- **Collected data**:

-- Opening Marker --

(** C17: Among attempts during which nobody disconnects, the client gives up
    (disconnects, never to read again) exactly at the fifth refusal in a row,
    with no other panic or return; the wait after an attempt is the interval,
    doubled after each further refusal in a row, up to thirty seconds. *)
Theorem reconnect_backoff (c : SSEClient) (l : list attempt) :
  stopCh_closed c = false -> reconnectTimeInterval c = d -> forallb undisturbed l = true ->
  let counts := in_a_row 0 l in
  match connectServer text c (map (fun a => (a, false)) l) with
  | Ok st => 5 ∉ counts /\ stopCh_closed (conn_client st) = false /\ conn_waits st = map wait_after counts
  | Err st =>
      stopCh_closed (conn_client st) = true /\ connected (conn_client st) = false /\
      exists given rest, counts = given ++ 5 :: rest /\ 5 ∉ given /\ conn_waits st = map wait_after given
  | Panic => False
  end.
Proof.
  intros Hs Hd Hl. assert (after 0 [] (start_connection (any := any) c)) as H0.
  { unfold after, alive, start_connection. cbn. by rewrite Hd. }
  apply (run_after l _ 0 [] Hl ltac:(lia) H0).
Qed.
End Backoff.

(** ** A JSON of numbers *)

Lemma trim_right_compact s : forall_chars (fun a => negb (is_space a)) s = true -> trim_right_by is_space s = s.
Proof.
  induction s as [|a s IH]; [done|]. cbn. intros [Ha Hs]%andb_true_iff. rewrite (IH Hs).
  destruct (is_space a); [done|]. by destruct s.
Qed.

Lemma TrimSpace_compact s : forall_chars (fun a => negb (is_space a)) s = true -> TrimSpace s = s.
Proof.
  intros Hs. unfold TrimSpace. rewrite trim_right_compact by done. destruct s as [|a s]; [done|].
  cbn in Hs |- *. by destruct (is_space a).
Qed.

-- Closing Marker --

- **Action item**: Word for word, give back all of the records.

- **Task output**:
(** C17: Among attempts during which nobody disconnects, the client gives up
    (disconnects, never to read again) exactly at the fifth refusal in a row,
    with no other panic or return; the wait after an attempt is the interval,
    doubled after each further refusal in a row, up to thirty seconds. *)
Theorem reconnect_backoff (c : SSEClient) (l : list attempt) :
  stopCh_closed c = false -> reconnectTimeInterval c = d -> forallb undisturbed l = true ->
  let counts := in_a_row 0 l in
  match connectServer text c (map (fun a => (a, false)) l) with
  | Ok st => 5 ∉ counts /\ stopCh_closed (conn_client st) = false /\ conn_waits st = map wait_after counts
  | Err st =>
      stopCh_closed (conn_client st) = true /\ connected (conn_client st) = false /\
      exists given rest, counts = given ++ 5 :: rest /\ 5 ∉ given /\ conn_waits st = map wait_after given
  | Panic => False
  end.
Proof.
  intros Hs Hd Hl. assert (after 0 [] (start_connection (any := any) c)) as H0.
  { unfold after, alive, start_connection. cbn. by rewrite Hd. }
  apply (run_after l _ 0 [] Hl ltac:(lia) H0).
Qed.
End Backoff.

(** ** A JSON of numbers *)

Lemma trim_right_compact s : forall_chars (fun a => negb (is_space a)) s = true -> trim_right_by is_space s = s.
Proof.
  induction s as [|a s IH]; [done|]. cbn. intros [Ha Hs]%andb_true_iff. rewrite (IH Hs).
  destruct (is_space a); [done|]. by destruct s.
Qed.

Lemma TrimSpace_compact s : forall_chars (fun a => negb (is_space a)) s = true -> TrimSpace s = s.
Proof.
  intros Hs. unfold TrimSpace. rewrite trim_right_compact by done. destruct s as [|a s]; [done|].
  cbn in Hs |- *. by destruct (is_space a).
Qed.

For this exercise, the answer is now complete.